Magistrado ResponsávelHELENA MONIZ
Data da Resolução30 de Outubro de 2014
EmissorSupremo Tribunal de Justiça (Portugal)

Acordam, em conferência, no Supremo Tribunal de Justiça: I Relatório 1. Nos presentes autos de processo comum, com intervenção do tribunal coletivo, mediante acórdão de 07.11.2013, proferido pelo Tribunal Judicial da Camarca de Nisa, foi condenado, como autor (material) o arguido AA, pela prática de - um crime de homicídio simples, previsto e punido pelo art. 131.º, do Código Penal (CP), e agravado por força do art. 86.º, n.º 1, al. c) e n.º 3, da Lei n.º 5/2006, de 23 de fevereiro Com as alterações introduzidas pelas Leis n.º 59/2007, de 4 de setembro, n.º 17/2009, de 6 de maio, n.º 26/2010, de 30 de agosto, n.º 12/2001, de 27 de abril e n.º 50/2013, de 24 de julho., na pena de prisão de 15 (quinze) anos e 6 (seis) meses, e - um crime de detenção de arma proibida, previsto e punido no art. 86.º, n.º 1, al. c), da Lei n.º 5/2006, na pena de 18 (dezoito) meses de prisão.

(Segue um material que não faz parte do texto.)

(** The labels [split] finds in what follows a dot of a matching domain:
    none is empty, and the last one is the alphabetic top-level label
    (followed by the newline [$] tolerates, if there is one). *)
Lemma domain_tail_labels (t : str) :
  domain_tail t ->
  Forall (fun l => l <> []) (split c_dot t)
  /\ exists tld e, last (split c_dot t) [] = tld ++ e
       /\ 2 <= length tld /\ forallb is_alpha tld = true
       /\ at_eol e = true.
Proof.
  induction 1 as [tld e L F He | l t HL _ [IH1 IH2]].
  - rewrite split_whole.
    + split.
      * constructor; [|constructor]. destruct tld; [simpl in L; lia|].
        discriminate.
      * exists tld, e. auto.
    + rewrite count_char_app, (at_eol_no_dot _ He).
      rewrite (count_char_excluded is_alpha c_dot tld eq_refl F).
      reflexivity.
  - destruct (label_shape_chars HL) as [Hne Hch].
    rewrite split_app, split_whole
      by apply (count_char_excluded is_alnum_hyphen c_dot l eq_refl Hch).
    split.
    + constructor; assumption.
    + rewrite last_app_nonempty by apply split_nonempty. exact IH2.
Qed.

Lemma domain_pattern_labels (d : str) :
  re_match domain_pattern d = true ->
  0 < count_char c_dot d
  /\ Forall (fun l => l <> []) (split c_dot d)
  /\ exists tld e, last (split c_dot d) [] = tld ++ e
       /\ 2 <= length tld /\ forallb is_alpha tld = true
       /\ at_eol e = true.
Proof.
  intros H. destruct (domain_pattern_shape _ H) as [l [t [E [HL T]]]].
  split.
  - rewrite E, count_char_app. simpl. lia.
  - rewrite E. apply (domain_tail_labels (dt_label HL T)).
Qed.

Lemma at_eol_cases (e : str) : at_eol e = true -> e = [] \/ e = [c_nl].
Proof.
  destruct e as [|a [|b e]]; try discriminate; [left; reflexivity|].
  simpl. intros H. apply N.eqb_eq in H. subst a. right. reflexivity.
Qed.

- em cúmulo jurídico, na pena única conjunta de 16 (dezasseis) anos e 3 (três) meses de prisão.

  1. Inconformado com a decisão proferida, o arguido interpôs recurso para o Tribunal da Relação de Évora que, a 22.07.2014, decidiu “negar provimento ao recurso, mantendo, na íntegra, a decisão recorrida”.

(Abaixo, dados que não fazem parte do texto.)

Lemma appendData_glue session data sev source collapse w l0 ps pid pv psrc pf :
  replElements w = l0 ++ [SimpleReplElement ps pid pv sev psrc 1 pf] →
  ¬ (pv = data ∧ areSourcesEqual psrc source = true ∧ collapse = true) →
  endsWith pv LF = false →
  appendData session (Text data) sev source collapse w
  = {| topReplElementCounter := S (topReplElementCounter w);
       COUNTER := COUNTER w;
       replElements :=
         l0 ++ [SimpleReplElement session
                  (uniqueIdOf (topReplElementCounter w)) (pv +:+ data)
                  sev source 1 0];
       changeFired := S (changeFired w) |}.
Proof.
  intros E Hnot Hlf. unfold appendData.
  rewrite E, last_snoc, bool_decide_true by done.
  assert (String.eqb pv data && areSourcesEqual psrc source && collapse
          = false) as ->.
  { destruct (String.eqb_spec pv data) as [->|]; [|done].
    destruct (areSourcesEqual psrc source); [|done].
    destruct collapse; [|done]. by destruct Hnot. }
  assert (endsWith pv CRLF = false) as ->.
  { destruct (endsWith pv CRLF) eqn:Hc; [|done].
    apply endsWith_CRLF_LF in Hc. congruence. }
  rewrite Hlf. simpl. unfold fire, setElements. simpl.
  by rewrite E, setLast_snoc.
Qed.

(** C5, as the code has it.  In a state the API can reach, take an
    [appendToRepl] call whose text is free of the clear-screen sequence and
    whose model ends with a text element of the same severity and count 1
    whose text does not end in a newline and is not identical-and-
    collapsible.  The call overwrites that last slot, leaving the length of
    the top level as it was, with a new text element holding the previous
    text followed by the new one under an id just drawn from
    [getUniqueId], different from the previous element's; the change event
    fires once. *)
Theorem streamed_text_is_glued (session : IDebugSession) (data : string)
    (sev : severity) (source : option IReplElementSource) (collapse : bool)
    (w : World) (l0 : list IReplElement) (ps : IDebugSession)
    (pid pv : string) (psrc : option IReplElementSource) (pf : nat) :
  reachable w →
  indexOf clearAnsiSequence data = None →
  replElements w = l0 ++ [SimpleReplElement ps pid pv sev psrc 1 pf] →
  ¬ (pv = data ∧ areSourcesEqual psrc source = true ∧ collapse = true) →
  endsWith pv LF = false →
  let w' := appendToRepl session (Text data) sev source collapse w in
  let glued :=
    SimpleReplElement session (uniqueIdOf (topReplElementCounter w))
      (pv +:+ data) sev source 1 0 in
  replElements w' = l0 ++ [glued]
  ∧ length (replElements w') = length (replElements w)
  ∧ replElements w' !! (length (replElements w) - 1) = Some glued
  ∧ getId glued ≠ pid
  ∧ changeFired w' = S (changeFired w).
Proof.
  intros Hw Hplain E Hnot Hlf. cbv zeta.
  rewrite appendToRepl_plain by done.
  rewrite (appendData_glue _ _ _ _ _ _ _ _ _ _ _ _ E Hnot Hlf). simpl.
  rewrite E, !length_app. simpl. repeat split.
  - replace (length l0 + 1 - 1) with (length l0 + 0) by lia.
    by rewrite lookup_app_r, Nat.add_0_r, Nat.sub_diag by lia.
  - intros Hid. apply reachable_text_ids in Hw.
    rewrite E, Forall_app, Forall_singleton in Hw.
    destruct Hw as [_ Hprev]. destruct (Hprev eq_refl) as (k & Hk & Hpid).
    simpl in Hpid. rewrite <- Hid in Hpid.
    apply uniqueIdOf_inj in Hpid. lia.
Qed.

Lemma streamed_text_is_glued_witness :
  let w := appendToRepl 0 (Text "Hello, ") Info None true (newModel 0 0) in
  replElements (appendToRepl 0 (Text ("world" +:+ LF)) Info None true w)
  = [SimpleReplElement 0 (uniqueIdOf 1) ("Hello, " +:+ ("world" +:+ LF))
       Info None 1 0].
Proof.
  intros w.
  apply (streamed_text_is_glued 0 ("world" +:+ LF) Info None true w
           [] 0 (uniqueIdOf 0) "Hello, " None 0).
  - apply (reachable_step (OpAppendToRepl 0 (Text "Hello, ") Info None true)
             (newModel 0 0)); [constructor|reflexivity].
  - vm_compute. reflexivity.
  - vm_compute. reflexivity.
  - intros (H & _). discriminate H.
  - vm_compute. reflexivity.
Defined.

(** C5 as stated fails when the new text carries the clear-screen
    sequence: the model is emptied and refilled instead of having its last
    slot overwritten, and the change event fires three times. *)
Lemma streamed_clearing_text_is_not_glued :
  let w := appendToRepl 0 (Text "a") Info None false (newModel 0 0) in
  let w' := appendToRepl 0 (Text clearAnsiSequence) Info None false w in
  reachable w
  ∧ replElements w = [SimpleReplElement 0 (uniqueIdOf 0) "a" Info None 1 0]
  ∧ endsWith "a" LF = false
  ∧ "a" ≠ clearAnsiSequence
  ∧ replElements w'
    = [SimpleReplElement 0 (uniqueIdOf 1) consoleCleared Ignore None 1 0;
       SimpleReplElement 0 (uniqueIdOf 2) "" Info None 1 0]
  ∧ length (replElements w') ≠ length (replElements w)
  ∧ changeFired w' = 3 + changeFired w.
Proof.
  cbv zeta. split.
  { apply (reachable_step (OpAppendToRepl 0 (Text "a") Info None false)
             (newModel 0 0)); [constructor|reflexivity]. }
  split; [vm_compute; reflexivity|].
  split; [vm_compute; reflexivity|].
  split; [discriminate|].
  split; [vm_compute; reflexivity|].
  split; [|vm_compute; reflexivity].
  vm_compute. discriminate.
Qed.

(** ** Display order *)

Lemma flatten_group n a s ch i e :
  flatten (ReplGroup n a s ch i e) = ReplGroup n a s ch i e :: flattenAll ch.
Proof. reflexivity. Qed.

Lemma flattenAll_app l k : flattenAll (l ++ k) = flattenAll l ++ flattenAll k.
Proof. apply bind_app. Qed.

Lemma flattenAll_singleton x : flattenAll [x] = flatten x.
Proof. unfold flattenAll. rewrite bind_cons. simpl. apply app_nil_r. Qed.

Lemma flattenAll_nil : flattenAll [] = [].
Proof. reflexivity. Qed.

Lemma flattenAll_cons x l : flattenAll (x :: l) = flatten x ++ flattenAll l.
Proof. apply bind_cons. Qed.

Lemma flattenAll_pair x y : flattenAll [x; y] = flatten x ++ flatten y.
Proof. by rewrite !flattenAll_cons, flattenAll_nil, app_nil_r. Qed.

Lemma flatten_leaf e : isGroup e = false → flatten e = [e].
Proof. by destruct e. Qed.

Lemma isOpenGroup_addChild c g :
  isOpenGroup (ReplGroup_addChild c g) = isOpenGroup g.
Proof. by destruct g. Qed.

Global Arguments flatten : simpl never.
Global Arguments flattenAll : simpl never.
Global Arguments ReplGroup_addChild : simpl never.
Global Arguments ReplGroup_end : simpl never.

(** Two elements added in a row to an open group end up side by side at
    the very end of what the group displays. *)
Lemma flatten_addChild_twice g : ∀ i r,
  isOpenGroup g = true → isOpenGroup i = false →
  ∃ before,
    flatten (ReplGroup_addChild r (ReplGroup_addChild i g))
    = before ++ flatten i ++ flatten r.
Proof.
  induction g as [e He|n a s ch id en IH] using IReplElement_tree_ind;
    intros i r Hg Hi.
  { by destruct e. }
  destruct (snoc_cases ch) as [->|(l0 & x & ->)].
  - rewrite addChild_nil. rewrite (addChild_snoc r _ _ _ [] i), Hi.
    rewrite flatten_group. simpl. rewrite flattenAll_pair.
    by eexists [_].
  - rewrite addChild_snoc.
    rewrite Forall_app, Forall_singleton in IH. destruct IH as [_ IHx].
    destruct (isOpenGroup x) eqn:Hx.
    + rewrite addChild_snoc, isOpenGroup_addChild, Hx.
      destruct (IHx i r eq_refl Hi) as [before Hb].
      rewrite flatten_group, flattenAll_app, flattenAll_singleton, Hb.
      eexists (_ :: flattenAll l0 ++ before). simpl.
      by rewrite <- !app_assoc.
    + replace (l0 ++ [x; i]) with ((l0 ++ [x]) ++ [i])
        by (by rewrite <- app_assoc).
      rewrite addChild_snoc, Hi.
      rewrite flatten_group, flattenAll_app, flattenAll_pair.
      by eexists (_ :: flattenAll (l0 ++ [x])).
Qed.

  2. É desta última decisão que agora o arguido vem recorrer para este Supremo Tribunal (ao abrigo dos arts. 432.º, do Código de Processo Penal (CPP), apresentando as seguintes conclusões: «1. O douto acórdão recorrido fez errada aplicação do direito ao autonomizar o crime de detenção de arma proibida p.p.pelo artigo 86°, número 1, alínea c) da Lei 5/2006, 23 Fev. em conjugação com a circunstância agravante do número 3 do mesmo preceito; 2. A utilização de arma ilegal constituindo circunstância agravante por força do número 3 do citado precito não pode dar lugar à condenação por novo crime (detenção de arma ilegal) p.p.Artigo 86°, n° 1 Lei 5/2003, 23 Fev. porquanto não se trata de um concurso efectivo de crimes, mas outrossim de um concurso aparente ( homicídio e detenção de arma ilegal); 3. Pelo que o Arguido deve ser absolvido do crime de detenção de arma proibida p.p.artigo 86°, n° 1 alínea c) que o condenou na pena de 18 meses de prisão; 4. A pena aplicada de 15 (quinze anos) e 6 (seis) meses de prisão é excessiva e desproporcional face à matéria de facto efectivamente dada como provada em sede de audiência de discussão e julgamento e à moldura penal concretamente aplicável, em violação do disposto no Artigo 18° da C.R.P.; 5. A pena aplicada ao Arguido pela prática do crime de homicídio desconsidera factores favoráveis como sejam, a boa inserção do Arguido, a conduta e comportamento ao logo do processo, a ausência de intenção de matar e o pedido de desculpas formulado à família da vitima, para ao invés dar especial relevância, com prejuízo para o Arguido, os antecedentes criminais registados, o recurso a arma de fogo e à necessidade de prevenção geral sentida no seio da comunidade; 6. Pelo que o douto acórdão deve ser, nesta parte, revogado e substituído por outro que tenha em devida conta as circunstâncias atenuantes supra referidas em conformidade com o disposto nos Artigos 71° e 40° número 2 do C.P., alterando-se necessária e consequentemente a medida da pena aplicada, aproximando-a do limite mínimo (agravado de 1/3) face à moldura penal concretamente aplicável, em conformidade com o principio da proporcionalidade p.p. Artigo 18°C.R.P.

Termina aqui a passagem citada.